Proposition 4.3. If L1 , L2 ∈ RE, then L1 ∪ L2 ∈ RE.
Proof. Let M1 be TM that recognizes L1 , and M2 a TM that recognizes L2 .
We need to somehow run both M1 and M2 in parallel. There are several ways of doing that. Perhaps
the simplest is to use two tapes, and simulate each machine independently on its own tape. This is rather
simple: start by copying the word to the second tape, and then apply the transition function of each TM in
its separate tape. While this works, we take a different approach here.
What really happens here? If we consider the TM that is equivalent to the 2-tape TM we used here, we
actually see that in a way, we simply run the machines one step at a time. That is, M1 runs for a step, then
M2 , and so forth. This is a sort of parallel run, and it’s impressive that we can simulate a parallel run with
the (serial) model of TM.
We take a slightly different approach here.
We construct a TM M that recognizes L1 ∪ L2 as follows. Start by copying the input to a “safe” place,
left of the original input. Additionally, we store a counter i somewhere on the tape (left of the input, for
example). We now proceed to run M1 on the input for i steps.
How can we do that? well - if you’re re-reading this after seeing a universal machine, then this is trivial.

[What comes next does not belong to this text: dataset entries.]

(* ===== verification/Sld.v ===== *)
(** * The scene description ([core_sim/src/sld.rs])

    The parser of the SLD format and the input device that replays it.  The
    three lexers are functions of the nom library: they are the fields of the
    class [Lexer], with the documented behaviour that the parser relies on in
    [LexerLaws].  The parsing of a float from its text is the Standard
    Library's and is modelled ([parse_f32]). *)
From Stdlib Require Import SpecFloat Ascii.
From stdpp Require Import pretty.
From S2P Require Import Prelude Word Text Ty Float32 Io.

(** ** [str::parse::<f32>] on decimal literals *)

(** The longest prefix of digits, and the rest. *)
Fixpoint span_digits (s : string) : list Z * string :=
  match s with
  | EmptyString => ([], s)
  | String c s' =>
      if is_digit c then let '(ds, r) := span_digits s' in (digit_value c :: ds, r) else ([], s)
  end.

Definition digits_value (ds : list Z) : Z := foldl (fun acc d => acc * 10 + d) 0 ds.

(** An optional sign. *)
Definition span_sign (s : string) : bool * string :=
  match s with
  | String "-" r => (true, r)
  | String "+" r => (false, r)
  | _ => (false, s)
  end.

(** The value [(-1)^neg * m * 10^e], rounded once. *)
Definition f32_of_decimal (neg : bool) (m e : Z) : Z :=
  match m with
  | Zpos p =>
      if 0 <=? e then encode32 0 (binary_normalize f32_prec f32_emax (cond_Zopp neg (m * 10 ^ e)) 0 neg)
      else
        match 10 ^ (- e) with
        | Zpos q =>
            encode32 0 (SFdiv f32_prec f32_emax (S754_finite neg p 0) (S754_finite false q 0))
        | _ => 0
        end
  | _ => encode32 0 (S754_zero neg)
  end.

(** The exponent part, if there is one; the whole rest must be read. *)
Definition parse_exponent (s : string) : option Z :=
  match s with
  | EmptyString => Some 0
  | String c r =>
      if (c =? "e")%char || (c =? "E")%char then
        let '(neg, r) := span_sign r in
        let '(ds, r) := span_digits r in
        match ds, r with
        | _ :: _, EmptyString => Some (if neg then - digits_value ds else digits_value ds)
        | _, _ => None
        end
      else None
  end.

(** Sign, integer digits, fraction digits and the exponent part. *)
Definition parse_f32 (s : string) : option Z :=
  let '(neg, s) := span_sign s in
  let '(ip, s) := span_digits s in
  let '(fp, s) := match s with String "." r => span_digits r | _ => ([], s) end in
  match ip ++ fp with
  | [] => None
  | ds =>
      e ← parse_exponent s;
      Some (f32_of_decimal neg (digits_value ds) (e - Z.of_nat (length fp)))
  end.

Example parse_f32_values :
  parse_f32 "-200.0" = Some 0xC3480000 /\ parse_f32 "0.3" = Some 0x3E99999A /\
  parse_f32 "1e-45" = Some 1 /\ parse_f32 "3.4028235e38" = Some 0x7F7FFFFF /\
  parse_f32 "." = None.
Proof. by vm_compute. Qed.

(** ** The lexers *)

Class Lexer := {
  (** [multispace0]: the rest after the white space *)
  multispace0 : string -> string;
  (** [character::complete::i32]: the rest and the number *)
  nom_i32 : string -> outcome string (string * Z);
  (** [recognize_float]: the rest and the text of the number *)
  recognize_float : string -> outcome string (string * string)
}.

(** What the parser relies on: the lexers read from the front of their input, a
    number has at least one character, an [i32] is in range and the text of a
    float is one that [str::parse] accepts. *)
Class LexerLaws `{Lexer} := {
  multispace0_suffix s : exists w, s = w +:+ multispace0 s;
  nom_i32_total s : ~ is_panic (nom_i32 s);
  nom_i32_reads s r v : nom_i32 s = Ok (r, v) ->
    i32_ok v /\ exists w, w <> EmptyString /\ s = w +:+ r;
  recognize_float_total s : ~ is_panic (recognize_float s);
  recognize_float_reads s r t : recognize_float s = Ok (r, t) ->
    t <> EmptyString /\ s = t +:+ r /\ exists v, parse_f32 t = Some v
}.

(** ** The builder *)

(** A nom error is its message; [OutOfFuel] is not a result of the code. *)
Inductive SldFail := NomError (e : string) | OutOfFuel.

(** The state is the vector of the builder; a result is the rest of the input
    and a value, nom's [IResult]. *)
Definition Builder : Type := list TypedU32.
Abbreviation IResult A := (ST Builder SldFail (string * A)) (only parsing).

Definition push_int (v : Z) : ST Builder SldFail () :=
  modify (fun seq => seq ++ [typed (i32_as_u32 v) I32]).
Definition push_float (v : Z) : ST Builder SldFail () :=
  modify (fun seq => seq ++ [typed v F32]).

Section Parser.
Context `{Lexer}.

Otherwise, we modify M1 such that after taking a transition, it marks the place of the head on the tape,
then goes to the left of the tape, updates a step-counter, compares it to i, and if it hasn’t reached it yet,
goes back to where the head was, and continues for another step.
After M1 runs for i steps, if it accepts, then M accepts. Otherwise, clean the tape, copy w back to the
right of #, and run M2 on w for i steps. If it accepts, we can accept. Otherwise, increment i by 1, and
repeat the process.
To prove correctness, note that if w ∈ L1 ∪ L2 , then there exists some n > 0 such that either M1 or M2
accepts w within n steps. Thus, when the counter value i reaches n, our machine will accept w.

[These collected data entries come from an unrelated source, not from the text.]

(* ===== verification/Isa.v ===== *)
(** * The instruction set architecture

    An abstract specification of the processor: registers, typed memory, [pc]
    and the two devices, with one transition function.  Pipeline, cache,
    predictor, spies and counters do not exist at this level.  The operations on
    words are written with the arithmetic of [Z] and do not share the tables of
    the execute stage (Cpu.v); the float unit (Fpu.v, Native.v) and the floats
    of the host are named by both.

    One statistic is part of the state, and only in a build with overflow checks:
    the heap start and the lowest stack pointer so far ([a_marks]).  There the
    program can observe them, since an access to the heap or the stack panics once
    the stack pointer has been below 1000. *)
From S2P Require Import Prelude Word Ty Register Instr Decode Common Memory Float32 Fpu Io Cpu.

Record Arch (I O : Type) := mkArch {
  a_reg : Z -> Z;
  a_freg : Z -> Z;
  a_byte : Z -> Z;
  a_ty : Z -> Ty;
  a_text : Z * Z;
  a_pc : Z;
  a_in : I;
  a_out : O;
  a_marks : option (Z * Z)
}.
Arguments mkArch {I O}.
Arguments a_reg {I O}.
Arguments a_freg {I O}.
Arguments a_byte {I O}.
Arguments a_ty {I O}.
Arguments a_text {I O}.
Arguments a_pc {I O}.
Arguments a_in {I O}.
Arguments a_out {I O}.
Arguments a_marks {I O}.

(** Equality of architectural states: the maps are compared pointwise. *)
#[export] Instance Arch_equiv {I O} : Equiv (Arch I O) := fun a b =>
  (forall i, a_reg a i = a_reg b i) /\ (forall i, a_freg a i = a_freg b i) /\
  (forall i, a_byte a i = a_byte b i) /\ (forall i, a_ty a i = a_ty b i) /\
  a_text a = a_text b /\ a_pc a = a_pc b /\ a_in a = a_in b /\ a_out a = a_out b /\
  a_marks a = a_marks b.

#[export] Instance Arch_equivalence {I O} : Equivalence (≡@{Arch I O}).
Proof.
  split.
  - intros a. by repeat split.
  - intros a b (?&?&?&?&?&?&?&?&?). repeat split; intros; symmetry; auto.
  - intros a b c (?&?&?&?&?&?&?&?&?) (?&?&?&?&?&?&?&?&?). repeat split; intros; etrans; eauto.
Qed.

(** The result of one instruction. *)
Inductive isa_result (I O : Type) :=
  | IsaNext (a : Arch I O)
  | IsaExit (a : Arch I O)
  | IsaFault (e : RuntimeError) (a : Arch I O)
  | IsaPanic (p : panic).
Arguments IsaNext {I O}.
Arguments IsaExit {I O}.
Arguments IsaFault {I O}.
Arguments IsaPanic {I O}.

#[export] Instance isa_result_equiv {I O} : Equiv (isa_result I O) := fun r s =>
  match r, s with
  | IsaNext a, IsaNext b => a ≡ b
  | IsaExit a, IsaExit b => a ≡ b
  | IsaFault e a, IsaFault e' b => e = e' /\ a ≡ b
  | IsaPanic p, IsaPanic q => p = q
  | _, _ => False
  end.

#[export] Instance isa_result_equivalence {I O} : Equivalence (≡@{isa_result I O}).
Proof.
  split.
  - intros []; unfold equiv, isa_result_equiv; try reflexivity; by split.
  - intros [] []; unfold equiv, isa_result_equiv; try done; [by symmetry..|].
    intros [-> ?]. by split; [|symmetry].
  - intros [] [] []; unfold equiv, isa_result_equiv; try done.
    + apply transitivity.
    + apply transitivity.
    + intros [-> ?] [-> ?]. split; [done|by etrans].
    + apply transitivity.
Qed.

Section Isa.
Context `{Profile} {I O : Type} `{Input I} `{Output O}.
Abbreviation arch := (Arch I O).
Abbreviation result := (isa_result I O).

Definition upd {A} (i : Z) (x : A) (f : Z -> A) : Z -> A := fun j => if decide (j = i) then x else f j.

(** ** State changes *)

(** Register 0 is not written; register 2 is the stack pointer. *)
Definition a_set (r v : Z) (a : arch) : arch :=
  mkArch (if r =? 0 then a_reg a else upd r v (a_reg a)) (a_freg a) (a_byte a) (a_ty a) (a_text a)
    (a_pc a) (a_in a) (a_out a)
    (if r =? 2 then (fun m => (m.1, Z.min v m.2)) <$> a_marks a else a_marks a).
Definition a_set_f (r v : Z) (a : arch) : arch :=
  mkArch (a_reg a) (if r =? 0 then a_freg a else upd r v (a_freg a)) (a_byte a) (a_ty a) (a_text a)
    (a_pc a) (a_in a) (a_out a) (a_marks a).
Definition a_jump (p : Z) (a : arch) : arch :=
  mkArch (a_reg a) (a_freg a) (a_byte a) (a_ty a) (a_text a) p (a_in a) (a_out a) (a_marks a).
Definition a_set_in (i : I) (a : arch) : arch :=
  mkArch (a_reg a) (a_freg a) (a_byte a) (a_ty a) (a_text a) (a_pc a) i (a_out a) (a_marks a).
Definition a_set_out (o : O) (a : arch) : arch :=
  mkArch (a_reg a) (a_freg a) (a_byte a) (a_ty a) (a_text a) (a_pc a) (a_in a) o (a_marks a).
Definition a_set_ty (w : Z) (t : Ty) (a : arch) : arch :=
  mkArch (a_reg a) (a_freg a) (a_byte a) (upd w t (a_ty a)) (a_text a) (a_pc a) (a_in a) (a_out a)
    (a_marks a).

(** ** Memory *)

Definition a_word (a : arch) (w : Z) : Z :=
  from_le_bytes (a_byte a (4 * w)) (a_byte a (4 * w + 1)) (a_byte a (4 * w + 2))
    (a_byte a (4 * w + 3)).

Definition byte_of (v k : Z) : Z := v / 2 ^ (8 * k) mod 256.

Definition a_put (w v : Z) (t : Ty) (a : arch) : arch :=
  mkArch (a_reg a) (a_freg a)
    (fun i => if decide (i / 4 = w) then byte_of v (i mod 4) else a_byte a i)
    (upd w t (a_ty a)) (a_text a) (a_pc a) (a_in a) (a_out a) (a_marks a).

(** Word [w] may be accessed as data: it is in the memory and not in the text. *)
Definition a_data (a : arch) (w : Z) : bool :=
  (4 * w <? RAM_BYTE_SIZE) && negb (range_contains (a_text a).1 (a_text a).2 (4 * w)).

(** From the heap start on, an access is classified by the lowest stack pointer less
    1000, and that subtraction overflows. *)
Definition a_underflows (a : arch) (w : Z) : bool :=
  match a_marks a with
  | Some (heap_start, lowest_sp) => (heap_start <=? w) && (lowest_sp <? 1000)
  | None => false
  end.

(** A load at type [t] refines the type of the word, or faults. *)
Definition a_load (w : Z) (t : Ty) (a : arch) : outcome RuntimeError (Z * arch) :=
  if negb (a_data a w) then Err (MemoryError (OutOfBounds w))
  else match ty_lub (a_ty a w) t with
       | Some u => if a_underflows a w then Panic ArithOverflow else Ok (a_word a w, a_set_ty w u a)
       | None => Err (MemoryError (ViolateTransmutation (a_ty a w) t))
       end.

Definition a_store (w v : Z) (t : Ty) (a : arch) : outcome RuntimeError arch :=
  if negb (a_data a w) then Err (MemoryError (OutOfBounds w))
  else if a_underflows a w then Panic ArithOverflow else Ok (a_put w v t a).

(** Go on with the value of an operation, or stop in state [a]. *)
Definition and_then {A} (a : arch) (o : outcome RuntimeError A) (k : A -> result) : result :=
  match o with Ok x => k x | Err e => IsaFault e a | Panic p => IsaPanic p end.

(** ** Operations on words *)

Definition i32 (x : Z) : Z := (x + 2 ^ 31) mod 2 ^ 32 - 2 ^ 31.
Definition add32 (x y : Z) : Z := (x + y) mod 2 ^ 32.

(** A shift by 32 or more panics with overflow checks; without them the amount is
    taken modulo 32. *)
Definition isa_shift (n : Z) (f : Z -> Z) : outcome RuntimeError Z :=
  if n <? 32 then Ok (f n) else if overflow_checks then Panic ShiftOverflow else Ok (f (n mod 32)).

Definition isa_sll (x n : Z) : outcome RuntimeError Z := isa_shift n (fun k => x * 2 ^ k mod 2 ^ 32).

(** [sra] shifts zeros in. *)
Definition isa_r (op : RInstr) (x y : Z) : outcome RuntimeError Z :=
  match op with
  | Add => Ok (add32 x y)
  | Sub => Ok ((x - y) mod 2 ^ 32)
  | Xor => Ok (Z.lxor x y)
  | Or => Ok (Z.lor x y)
  | And => Ok (Z.land x y)
  | Sll => isa_sll x y
  | Sra => isa_shift y (fun k => x / 2 ^ k)
  | Slt => Ok (Z.b2z (i32 x <? i32 y))
  end.

Definition isa_b (op : BInstr) (x y : Z) : bool :=
  match op with
  | Beq => x =? y
  | Bne => negb (x =? y)
  | Blt => i32 x <? i32 y
  | Bge => negb (i32 x <? i32 y)
  end.

(** ** Operations on floats, which are their bit patterns *)

(** [x] with the sign of [y]. *)
Definition with_sign (x y : Z) : Z := x mod 2 ^ 31 + y / 2 ^ 31 * 2 ^ 31.
Definition flip_sign (x : Z) : Z := (x + 2 ^ 31) mod 2 ^ 32.

Definition isa_e (op : EInstr) (x y : Z) : Z :=
  match op with
  | Fadd => f32_add x y
  | Fsub => f32_sub x y
  | Fmul => fmul x y
  | Fdiv => fdiv x y
  | Fsgnj => with_sign x y
  | Fsgnjn => with_sign x (flip_sign y)
  | Fsgnjx => with_sign x (f32_mul (signum x) (signum y))
  end.

Definition isa_h (op : HInstr) (x : Z) : Z :=
  match op with Fsqrt => fsqrt x | Fhalf => fhalf x | Ffloor => ffloor x end.

Definition isa_k (op : KInstr) (x y : Z) : Z := match op with Flt => Z.b2z (f32_lt x y) end.
Definition isa_x (op : XInstr) (x : Z) : Z := match op with Fitof => fcvtsw (i32 x) end.

(** The comparisons with zero; both zeros are zero. *)
Definition isa_y (op : YInstr) (x : Z) : Z :=
  match op with
  | Fiszero => Z.b2z (f32_eq x 0)
  | Fispos => Z.b2z (f32_lt 0 x)
  | Fisneg => Z.b2z (f32_lt x 0)
  | Fftoi => fcvtws x mod 2 ^ 32
  end.

Definition isa_w (op : WInstr) (x y : Z) : bool :=
  match op with Fblt => f32_lt x y | Fbge => f32_ge x y end.
Definition isa_v (op : VInstr) (x : Z) : bool :=
  match op with Fbeqz => f32_eq x 0 | Fbnez => negb (f32_eq x 0) end.

(** ** One instruction

    [a] is the state after the fetch: its [pc] is that of the next instruction,
    and [here] that of this one. *)
Definition isa_exec_i (op : IInstr) (rd : Z) (v imm : Z) (a : arch) : result :=
  let wr x := IsaNext (a_set rd x a) in
  match op with
  | Addi => wr (add32 v imm)
  | Xori => wr (Z.lxor v imm)
  | Ori => wr (Z.lor v imm)
  | Andi => wr (Z.land v imm)
  | Slli => and_then a (isa_sll v imm) wr
  | Slti => wr (Z.b2z (i32 v <? i32 imm))
  | Lw => and_then a (a_load (add32 v imm) I32OrUsize a) (fun x => IsaNext (a_set rd x.1 x.2))
  | Jalr => IsaNext (a_set rd (a_pc a) (a_jump (add32 v imm) a))
  end.

Definition a_branch (here : Z) (cond : bool) (imm : Z) (a : arch) : result :=
  IsaNext (if cond then a_jump (add32 here imm) a else a).

Definition isa_exec_io (io : IOInstr RegId RegId FRegId) (a : arch) : result :=
  match io with
  | Outb rs =>
      match outb (a_reg a (inner rs) mod 256) (a_out a) with
      | (Ok _, o) => IsaNext (a_set_out o a)
      | (Err e, o) => IsaFault (IoError e) (a_set_out o a)
      | (Panic p, _) => IsaPanic p
      end
  | Inw rd =>
      match inw (a_in a) with
      | (Ok v, i) => IsaNext (a_set (inner rd) v (a_set_in i a))
      | (Err e, i) => IsaFault (IoError e) (a_set_in i a)
      | (Panic p, _) => IsaPanic p
      end
  | Finw rd =>
      match finw (a_in a) with
      | (Ok v, i) => IsaNext (a_set_f (f_inner rd) v (a_set_in i a))
      | (Err e, i) => IsaFault (IoError e) (a_set_in i a)
      | (Panic p, _) => IsaPanic p
      end
  end.

Definition isa_exec_f (here : Z) (f : FInstr RegId RegId FRegId FRegId) (a : arch) : result :=
  let x r := a_reg a (inner r) in
  let y r := a_freg a (f_inner r) in
  match f with
  | FE op rd rs1 rs2 => IsaNext (a_set_f (f_inner rd) (isa_e op (y rs1) (y rs2)) a)
  | FG op _ _ _ _ => match op with end
  | FH op rd rs1 => IsaNext (a_set_f (f_inner rd) (isa_h op (y rs1)) a)
  | FK op rd rs1 rs2 => IsaNext (a_set (inner rd) (isa_k op (y rs1) (y rs2)) a)
  | FX op rd rs1 => IsaNext (a_set_f (f_inner rd) (isa_x op (x rs1)) a)
  | FY op rd rs1 => IsaNext (a_set (inner rd) (isa_y op (y rs1)) a)
  | FWb op rs1 rs2 imm => a_branch here (isa_w op (y rs1) (y rs2)) imm a
  | FV op rs1 imm => a_branch here (isa_v op (y rs1)) imm a
  | Flw rd rs1 imm =>
      and_then a (a_load (add32 (x rs1) imm) F32 a)
        (fun v => IsaNext (a_set_f (f_inner rd) v.1 v.2))
  | Fsw rs2 rs1 imm => and_then a (a_store (add32 (x rs1) imm) (y rs2) F32 a) IsaNext
  end.

Definition isa_exec (here : Z) (i : DecodedInstr) (a : arch) : result :=
  let x r := a_reg a (inner r) in
  match i with
  | InstrR op rd rs1 rs2 =>
      and_then a (isa_r op (x rs1) (x rs2)) (fun v => IsaNext (a_set (inner rd) v a))
  | InstrI op rd rs1 imm => isa_exec_i op (inner rd) (x rs1) imm a
  | InstrS _ rs1 rs2 imm =>
      and_then a (a_store (add32 (x rs1) imm) (x rs2) I32OrUsize a) IsaNext
  | InstrB op rs1 rs2 imm => a_branch here (isa_b op (x rs1) (x rs2)) imm a
  | InstrP op _ _ _ => match op with end
  | InstrJ _ rd imm => IsaNext (a_set (inner rd) (a_pc a) (a_jump (add32 here imm) a))
  | InstrIO io => isa_exec_io io a
  | InstrF f => isa_exec_f here f a
  | InstrMisc MiscEnd => IsaExit a
  end.

(** The instruction word at [pc]; [pc] need not be aligned. *)
Definition a_fetch (a : arch) : outcome RuntimeError Z :=
  let p := a_pc a in
  if range_contains (a_text a).1 (a_text a).2 p
  then Ok (from_le_bytes (a_byte a p) (a_byte a (p + 1)) (a_byte a (p + 2)) (a_byte a (p + 3)))
  else Err (MemoryError (PcOutOfBounds p)).

(** One step, with a decoder and the meaning of what it decodes. *)
Definition isa_step_with {D} (decode : Z -> outcome DecodeFail D) (exec : Z -> D -> arch -> result)
    (a : arch) : result :=
  and_then a (a_fetch a) (fun bin =>
    let next := a_jump (a_pc a + 4) a in
    and_then next (map_err DecodeError (decode bin)) (fun i => exec (a_pc a) i next)).

Definition isa_step : arch -> result := isa_step_with decode_from isa_exec.
End Isa.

For the second direction, if M accepts w, then clearly either M1 or M2 accept w, so w ∈ L1 ∪ L2 , and
we are done.
Note that we do not prove that M always halts, as indeed - it may not halt at all!
6
5
Parallel runs
Running parallel computations is crucial in order to show closure properties of certain classes, as well as to
recognize certain languages. This technique usually comes in handy when we work with machines that are
not deciders. The general problem is that if we are given a machine, and we are not guaranteed that it is a
decider, we do not want to simply let it run, because it may never halt. Instead, we only run it for a certain
amount of steps, thus giving us time to decide if we want to do something else if the machine does not halt
after a certain number of steps.
Parallel runs are not a specific concept, but rather a general scheme. We demonstrate the idea here by
showing that RE is closed under concatenation.

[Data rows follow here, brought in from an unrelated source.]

(* ===== verification/Display.v ===== *)
(** * What the program prints

    The [Display] implementations of the shared types and of the errors.  The
    decimal notation of a float is the Standard Library's shortest one that
    reads back; it is a field of the class [FloatFmt]. *)
From Stdlib Require Import Ascii SpecFloat.
From stdpp Require Import pretty.
From S2P Require Import Prelude Word Text Ty Register Instr Decode Common Memory Cpu DebugSymbol.

(** [{}] of an [f32], a bit pattern, and [{:.6}] of an [f64]. *)
Class FloatFmt := { fmt_f32 : Z -> string; fmt_f64_6 : spec_float -> string }.

Definition join (sep : string) (l : list string) : string := String.concat sep l.

Definition fmt_pc (p : Pc) : string := hex8 (pc_val p).
Definition fmt_addr (a : Addr) : string := hex8 (addr_val a).

(** [{addr:#010}]: decimal digits, padded with zeros. *)
Definition dec10 (n : Z) : string := pad_left "0" 10 (pretty n).

Section Display.
Context `{FloatFmt}.

(** [Display for TypedU32] *)
Definition fmt_typed (v : TypedU32) : string :=
  let as_addr := fmt_addr (mkAddr (value v)) in
  match ty v with
  | I32 => fmt_i32 (value v)
  | Usize => as_addr
  | I32OrUsize => fmt_i32 (value v) +:+ " (" +:+ as_addr +:+ " as addr)"
  | F32 => fmt_f32 (value v)
  | Unknown => fmt_i32 (value v) +:+ " (" +:+ as_addr +:+ " as addr) (" +:+ fmt_f32 (value v) +:+ " as f32)"
  end.

(** [Display for BreakPointExpr] and [BreakPointCond] *)
Definition fmt_bp_expr (e : BreakPointExpr) : outcome never string :=
  match e with
  | BpInt x => Ok (fmt_u32 x)
  | BpFloat x => Ok (fmt_f32 x)
  | BpReg r => fmt_reg r
  | BpFReg r => fmt_freg r
  | BpMem a => Ok ("M[" +:+ fmt_addr a +:+ "]")
  end.

Fixpoint fmt_bp_cond (c : BreakPointCond) : outcome never string :=
  match c with
  | CondOrdChain o =>
      head ← fmt_bp_expr (chain_head o);
      tail ← traverse (fun '(op, e) =>
               s ← fmt_bp_expr e; Ok (" " +:+ ord_op_str op (chain_kind o) +:+ " " +:+ s))
             (chain_tail o);
      Ok (head +:+ join EmptyString tail)
  | CondNotEq e1 e2 => s1 ← fmt_bp_expr e1; s2 ← fmt_bp_expr e2; Ok (s1 +:+ " != " +:+ s2)
  | CondNeg c => s ← fmt_bp_cond c; Ok ("!(" +:+ s +:+ ")")
  | CondConj cs => l ← traverse fmt_bp_cond cs; Ok (join " && " l)
  | CondDisj cs => l ← traverse fmt_bp_cond cs; Ok (join " || " l)
  end.
End Display.

(** [Display for BreakPoint] *)
Definition fmt_breakpoint (b : BreakPoint) : string := fmt_addr (bp_addr b).

(** [Display for ExecuteMode] *)
Definition fmt_mode (m : ExecuteMode) : string :=
  match m with
  | Run => "running simply"
  | SkipUntil pc => "running until " +:+ fmt_addr pc
  | RunSteps r => "step execution by " +:+ pretty (get_step r)
  end.

(** [Display for SpyWatchKind], [SpyKind] and [Spy] *)
Definition fmt_spy_watch (k : SpyWatchKind) : string :=
  if contains_read k then "read" +:+ (if contains_write k then "/write" else EmptyString)
  else if contains_write k then "write" else EmptyString.

Definition fmt_spy_kind (k : SpyKind) : outcome never string :=
  match k with
  | SpyMemory u => Ok ("M[" +:+ fmt_addr (mkAddr (spy_addr u)) +:+ "]")
  | SpyRegisterI r => fmt_reg r
  | SpyRegisterF r => fmt_freg r
  end.

Definition fmt_spy (s : Common.Spy) : outcome never string :=
  t ← fmt_spy_kind (spy_target s); Ok (fmt_spy_watch (spy_watch s) +:+ " of " +:+ t).

(** ** Errors *)

Definition fmt_memory_error (e : MemoryAccessError) : string :=
  match e with
  | OutOfBounds a => "address " +:+ pretty a +:+ " out of range for memory"
  | PcOutOfBounds a => "pc " +:+ pretty a +:+ " out of range for instr memory"
  | ViolateTransmutation expected attempt =>
      "attempted to transmute " +:+ fmt_ty expected +:+ " into " +:+ fmt_ty attempt
      +:+ ", which is not allowed in the semantics of OCaml"
  end.

Definition fmt_register_error (e : RegisterError) : string :=
  match e with
  | RegisterTooWide rs => "register should be 5-bit integer, found " +:+ pretty rs
  | FRegisterTooWide rs => "f register should be 5-bit integer, found " +:+ pretty rs
  end.

Definition fmt_decode_error (e : DecodeFail) : string :=
  match e with
  | DecodeInvalid bin => "invalid opcode found: `" +:+ hex8 bin +:+ "`"
  | DecodeRegister e => fmt_register_error e
  end.

Definition fmt_runtime_error (e : RuntimeError) : string :=
  match e with
  | MemoryError e => fmt_memory_error e
  | DecodeError e => fmt_decode_error e
  | IoError msg => msg
  end.

Definition fmt_symbol_error (e : SymbolError) : string :=
  match e with
  | NotProvided => "debug symbol not provided."
  | NoDebugInfo addr => "address " +:+ dec10 addr +:+ " do not have any debug information"
  | NotAvailable => "not available"
  end.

Theorem 5.1. Let L1 , L2 ∈ RE, then L1 · L2 ∈ RE.
Proof. Let M1 , M2 be TMs that recognize L1 , L2 respectively. Observe that we cannot assume M1 and M2
halt on inputs that are not in their languages.
Let w ∈ Σ∗ be the input. The naive solution idea is to try every partition of w into w = uv, and then
run M1 on u and M2 on v. If both accept, then w ∈ L1 · L2 and we accept. Otherwise, we try the next
partition. However, this is not as simple as it sounds - when we try the first partition, it could be the case
that M1 does not halt. In this case, our TM also does not halt, and we will never check other partitions!
We break the problem into two parts. First, we construct a new machine M3 . This machine reads a word
of the form u#v (if the word is not of this form, it rejects). Upon reading this word, M3 runs M1 on u, and
then, if M1 accepts, erases the tape and runs M2 on v. Thus, M3 recognizes the language
L3 = {u#v : u ∈ L1 , v ∈ L2 }
Note that M3 is not necessarily a decider! Now, we are left with a simple task: given w, check whether we
can split w as w = uv such that M3 accepts u#v.
As we stated earlier, running M3 serially on every partition is not good enough, since it might not halt
on the first one, even though a later partition is accepted. So we want to run M3 “in parallel” on all the
partitions. This is done as follows.
We construct a TM M as follows: We add a new character ⊥ to the alphabet of M (in addition to
ΓM1 , ΓM2 , ΓM3 ). ⊥ will act as a delimiter. Start by copying the input to a safe place, left of the original
input, followed by ⊥. Next store a counter right after the first ⊥ and initialize it to 1 (i will keep track of
how many steps the simulation is to run), then add another ⊥. Now add yet another counter j, initialized to
|w|, followed by yet another ⊥. j will keep track of the current partition. The rest of the tape will be used
to simulate the run of M3 on every partition of the input w for i steps. Simulating M3 this way requires
operating on the 4th part of the tape (after the last ⊥) the same as M3 operates, but after every transition
of M3 , the counter i is reduced by 1 (while keeping a copy of its original value to use in the next partition)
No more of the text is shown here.